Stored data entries
Lemma counting_step size recs b e :
  StronglySorted ekle (recs ++ [e]) ->
  Z.of_nat (length (recs ++ [e])) < 2 ^ 63 ->
  prevKey b = lastKey recs ->
  counting recs b -> counting (recs ++ [e]) (absorb size b e).
Proof.
  intros Hs Hlen Hkey [Hpl Hdone Hsrt Hall].
  rewrite length_app in Hlen. simpl in Hlen.
  assert (forall r, r ∈ recs -> kle (Key r) (prevKey b)) as Hle.
  { intros r Hr. rewrite Hkey. by eapply lastKey_le. }
  assert (forall r, r ∈ recs -> kle (Key r) (Key e)) as Hle'.
  { intros r Hr. eapply (StronglySorted_app_1_elem_of ekle); [exact Hs|done|].
    by apply list_elem_of_singleton. }
  assert (recs <> [] -> 0 < plistLen b) as Hpos.
  { intros Hne. rewrite Hpl, Hkey. by apply lastKey_count. }
  assert (recs <> [] -> kle (prevKey b) (Key e)) as Hpk.
  { intros Hne. destruct recs as [|a recs' _] using rev_ind; [done|].
    rewrite Hkey. unfold lastKey. rewrite last_snoc. simpl.
    apply Hle'. apply elem_of_app. right. by apply list_elem_of_singleton. }
  pose proof (keyCount_bounds (prevKey b) recs) as Hb.
  split; rewrite ?absorb_plistLen, ?absorb_counted, ?absorb_prevKey.
  - (* the running count *)
    rewrite keyCount_app, (keyCount_here _ e) by done.
    destruct (reports b e) eqn:R.
    + apply reports_true in R as [Hne Hp].
      assert (recs <> []) as Hr.
      { intros ->. simpl in Hpl. lia. }
      rewrite keyCount_zero; [by rewrite wrapInt_small by lia|].
      intros r Hin E. apply Hne. apply kle_antisym; [by apply Hpk|].
      rewrite <- E. by apply Hle.
    + destruct (decide (prevKey b = Key e)) as [E|NE].
      * rewrite wrapInt_small by lia. by rewrite Hpl, E.
      * assert (recs = []) as ->.
        { destruct recs as [|a l]; [done|]. exfalso.
          assert (reports b e = true); [|congruence].
          apply reports_true. split; [done | by apply Hpos]. }
        simpl in *. rewrite Hpl. by rewrite wrapInt_small by lia.
  - (* the counts reported so far *)
    assert (Forall (fun p => klt p.1 (Key e) /\
              p.2 = keyCount p.1 (recs ++ [e]) /\ 0 < p.2) (counted b)) as Hold.
    { eapply Forall_impl; [exact Hdone|]. intros [k n] (Hk & Hn & Hp). simpl in *.
      assert (klt k (Key e)) as Hke.
      { destruct recs as [|a l] eqn:Er.
        - simpl in Hn. lia.
        - eapply klt_trans_le; [exact Hk|]. by apply Hpk. }
      split; [done|]. split; [|done].
      rewrite keyCount_app, (keyCount_other k e); [lia|].
      destruct Hke as [_ Hke]. congruence. }
    destruct (reports b e) eqn:R; [|done].
    apply reports_true in R as [Hne Hp].
    assert (recs <> []) as Hr by (intros ->; simpl in Hpl; lia).
    apply Forall_app. split; [done|]. constructor; [|done]. simpl.
    split; [split; [by apply Hpk | done]|]. split; [|done].
    rewrite keyCount_app, (keyCount_other _ e); [lia | congruence].
  - (* each key once *)
    destruct (reports b e) eqn:R; [|done].
    rewrite fmap_app. simpl. apply StronglySorted_app_2; [|done|].
    + intros k1 k2 Hk1 ->%list_elem_of_singleton.
      apply list_elem_of_fmap in Hk1 as ([k n] & -> & Hin).
      rewrite Forall_forall in Hdone. by destruct (Hdone _ Hin) as [? _].
    + by repeat constructor.
  - (* no key forgotten *)
    intros r [Hr|Hr%list_elem_of_singleton]%elem_of_app; [|left; by subst].
    assert (recs <> []) as Hne by (intros ->; by apply elem_of_nil in Hr).
    destruct (reports b e) eqn:R.
    + right. rewrite fmap_app. apply elem_of_app.
      destruct (Hall r Hr) as [E|Hin]; [right | by left].
      simpl. by apply list_elem_of_singleton.
    + destruct (Hall r Hr) as [E|Hin]; [left | by right].
      rewrite E. destruct (decide (prevKey b = Key e)) as [|NE]; [done|].
      assert (reports b e = true); [|congruence].
      apply reports_true. split; [done | by apply Hpos].
Qed.

Lemma foldl_prevKey size recs :
  prevKey (foldl (absorb size) start recs) = lastKey recs.
Proof.
  destruct recs as [|e recs _] using rev_ind; [done|].
  rewrite foldl_snoc. unfold lastKey. by rewrite last_snoc.
Qed.

Lemma counting_foldl size recs :
  StronglySorted ekle recs -> Z.of_nat (length recs) < 2 ^ 63 ->
  counting recs (foldl (absorb size) start recs).
Proof.
  induction recs as [|e recs IH] using rev_ind; intros Hs Hlen.
  - apply counting_start.
  - rewrite foldl_snoc. apply counting_step; [done | done | |].
    + apply foldl_prevKey.
    + apply IH; [by eapply StronglySorted_app_1_l|].
      rewrite length_app in Hlen. simpl in Hlen. lia.
Qed.

Lemma merged_counts size recs :
  StronglySorted ekle recs -> Z.of_nat (length recs) < 2 ^ 63 ->
  counts recs (reported (merged size recs)).
Proof.
  intros Hs Hlen. unfold merged. cbn [reported]. rewrite flush_counted.
  destruct (counting_foldl size recs Hs Hlen) as [Hpl Hdone Hsrt Hall].
  set (b := foldl (absorb size) start recs) in *.
  assert (Forall (fun p => p.2 = keyCount p.1 recs /\ 0 < p.2) (counted b))
    as Hdone'.
  { eapply Forall_impl; [exact Hdone|]. by intros p (_ & ? & ?). }
  destruct (Z.gtb_spec (plistLen b) 0) as [Hp|Hp].
  - split.
    + rewrite fmap_app. simpl. apply StronglySorted_app_2; [|done|].
      * intros k1 k2 Hk1 ->%list_elem_of_singleton.
        apply list_elem_of_fmap in Hk1 as ([k n] & -> & Hin).
        rewrite Forall_forall in Hdone. by destruct (Hdone _ Hin) as [? _].
      * by repeat constructor.
    + apply Forall_app. split; [done|]. by constructor.
    + intros r Hr. rewrite fmap_app. apply elem_of_app.
      destruct (Hall r Hr) as [E|Hin]; [right | by left].
      simpl. by apply list_elem_of_singleton.
  - split; [done | done |]. intros r Hr.
    destruct (Hall r Hr) as [E|Hin]; [|done]. exfalso.
    assert (0 < keyCount (prevKey b) recs); [|lia].
    apply keyCount_pos. eauto.
Qed.

Lemma klt_irrefl a : ~ klt a a.
Proof. by intros [_ ?]. Qed.

Lemma klt_trans a b c : klt a b -> klt b c -> klt a c.
Proof. intros H [H' _]. by eapply klt_trans_le. Qed.

Lemma filter_none {A} (P : A -> Prop) `{forall x, Decision (P x)} (l : list A) :
  Forall (fun x => ~ P x) l -> filter P l = [].
Proof.
  induction 1 as [|x l Hx _ IH]; [done|]. by rewrite filter_cons_False.
Qed.

Lemma sorted_filter_key (rep : list (list byte * Z)) k n :
  StronglySorted klt rep.*1 -> (k, n) ∈ rep ->
  filter (fun p => p.1 = k) rep = [(k, n)].
Proof.
  induction rep as [|[k' n'] rep IH]; intros Hs Hin.
  - by apply elem_of_nil in Hin.
  - simpl in Hs. apply StronglySorted_cons in Hs as [Hall Hs].
    apply elem_of_cons in Hin as [[= <- <-]|Hin].
    + rewrite filter_cons_True by done. f_equal. apply filter_none.
      apply Forall_forall. intros [k2 n2] Hin2 E. simpl in E. subst k2.
      rewrite Forall_forall in Hall. apply (klt_irrefl k), Hall.
      apply list_elem_of_fmap. by exists (k, n2).
    + rewrite filter_cons_False; [by apply IH|]. simpl. intros ->.
      rewrite Forall_forall in Hall. apply (klt_irrefl k), Hall.
      apply list_elem_of_fmap. by exists (k, n).
Qed.

(** The reports about one key: one with the number of its entries when there
    are some, none otherwise. *)
Lemma counts_once recs rep k :
  counts recs rep ->
  filter (fun p => p.1 = k) rep =
  if 0 <? keyCount k recs then [(k, keyCount k recs)] else [].
Proof.
  intros [Hs Hex Hall]. rewrite Forall_forall in Hex.
  destruct (Z.ltb_spec 0 (keyCount k recs)) as [Hp|Hp].
  - apply keyCount_pos in Hp as (r & Hr & <-).
    destruct (proj1 (list_elem_of_fmap _ _ _) (Hall r Hr)) as ([k n] & E & Hin).
    simpl in E. subst k. destruct (Hex _ Hin) as [E _]. simpl in E. subst n.
    by apply sorted_filter_key.
  - apply filter_none. apply Forall_forall. intros [k' n'] Hin E.
    simpl in E. subst k'. destruct (Hex _ Hin) as [? ?]. simpl in *. lia.
Qed.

> [Activity] Nothing but the lines from the top of the entries above through the line with "assert (forall r, r ∈ recs -> kle (Key r) (Key" should be set down, each exactly as written.

> [Exercise result]
Lemma counting_step size recs b e :
  StronglySorted ekle (recs ++ [e]) ->
  Z.of_nat (length (recs ++ [e])) < 2 ^ 63 ->
  prevKey b = lastKey recs ->
  counting recs b -> counting (recs ++ [e]) (absorb size b e).
Proof.
  intros Hs Hlen Hkey [Hpl Hdone Hsrt Hall].
  rewrite length_app in Hlen. simpl in Hlen.
  assert (forall r, r ∈ recs -> kle (Key r) (prevKey b)) as Hle.
  { intros r Hr. rewrite Hkey. by eapply lastKey_le. }
  assert (forall r, r ∈ recs -> kle (Key r) (Key e)) as Hle'.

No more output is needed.